====== Working data ======

(** * Lorenz_LSTM: the Lorenz vector field and the one-step forecasting pipeline

    A shallow embedding of [LorenzPred.ipynb]: the vector field [lorenz], the
    parameters and the time grid of the simulation, the dataset builder
    (the two slices [data[:-1]] and [data[1:]]), the train/test split and the
    two Keras models with their training and prediction calls. *)

From Stdlib Require Import ZArith QArith String Lia Lqa.
From Stdlib Require Import PrimFloat FloatOps SpecFloat Uint63.
From stdpp Require Import base list strings gmap.

Local Open Scope nat_scope.

(* ===================================================================== *)
(** ** Python results *)
(* ===================================================================== *)

(** The exceptions the modelled statements can raise. *)
Inductive exn : Type :=
  | ValueError
  | IndexError
  | OverflowError
  | NameError.

(** A Python expression either yields a value or raises. *)
Inductive result (A : Type) : Type :=
  | Ok (a : A)
  | Raise (e : exn).

Arguments Ok {A} a.
Arguments Raise {A} e.

Definition bind {A B : Type} (r : result A) (k : A -> result B) : result B :=
  match r with
  | Ok a => k a
  | Raise e => Raise e
  end.

Notation "x <-! r ;; k" := (bind r (fun x => k))
  (at level 60, r at next level, right associativity, only parsing).

(* ===================================================================== *)
(** ** Numbers *)
(* ===================================================================== *)

(** The notebook computes with Python numbers: [int] literals, [float]
    literals and the float64 entries of NumPy arrays.  The arithmetic of the
    cells is written once, over this interface, and read at two number
    systems: binary64 (what the interpreter computes) and the rationals (the
    exact values the formulas of the notebook denote). *)
Class Num (A : Type) : Type := {
  of_int : Z -> A;          (* an int literal, or int -> float conversion *)
  of_lit : Q -> A;          (* a decimal literal such as 2.667 *)
  nadd : A -> A -> A;
  nsub : A -> A -> A;
  nmul : A -> A -> A;
  ndiv : A -> A -> A;
}.

Declare Scope num_scope.
Delimit Scope num_scope with num.
Infix "+" := nadd : num_scope.
Infix "-" := nsub : num_scope.
Infix "*" := nmul : num_scope.
Infix "/" := ndiv : num_scope.

(** int -> float, exact below 2^53. *)
Definition float_of_Z (z : Z) : float :=
  match z with
  | Z0 => PrimFloat.zero
  | Zpos _ => PrimFloat.of_uint63 (Uint63.of_Z z)
  | Zneg p => PrimFloat.opp (PrimFloat.of_uint63 (Uint63.of_Z (Zpos p)))
  end.

(** A decimal literal denotes the double nearest to its rational value; for
    numerators and denominators below 2^53 that is the correctly rounded
    quotient. *)
Definition float_of_lit (q : Q) : float :=
  PrimFloat.div (float_of_Z (Qnum q)) (float_of_Z (Zpos (Qden q))).

#[export] Instance Num_float : Num float := {|
  of_int := float_of_Z;
  of_lit := float_of_lit;
  nadd := PrimFloat.add;
  nsub := PrimFloat.sub;
  nmul := PrimFloat.mul;
  ndiv := PrimFloat.div;
|}.

#[export] Instance Num_Q : Num Q := {|
  of_int := inject_Z;
  of_lit := fun q => q;
  nadd := Qplus;
  nsub := Qminus;
  nmul := Qmult;
  ndiv := Qdiv;
|}.

(** [math.ceil] of a float: an int, or an exception on inf and nan. *)
Definition float_ceil (f : float) : result Z :=
  match Prim2SF f with
  | S754_zero _ => Ok 0%Z
  | S754_finite s m e =>
      let v := if s then Zneg m else Zpos m in
      Ok (if (0 <=? e)%Z then (v * 2 ^ e)%Z
          else (- ((- v) / 2 ^ (- e)))%Z)
  | S754_infinity _ => Raise OverflowError
  | S754_nan => Raise ValueError
  end.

======

» Exercise aim: Where a line in the records above contains the string "nmul", copy that line.

» Exercise output:
  nmul : A -> A -> A;
Infix "*" := nmul : num_scope.
  nmul := PrimFloat.mul;
  nmul := Qmult;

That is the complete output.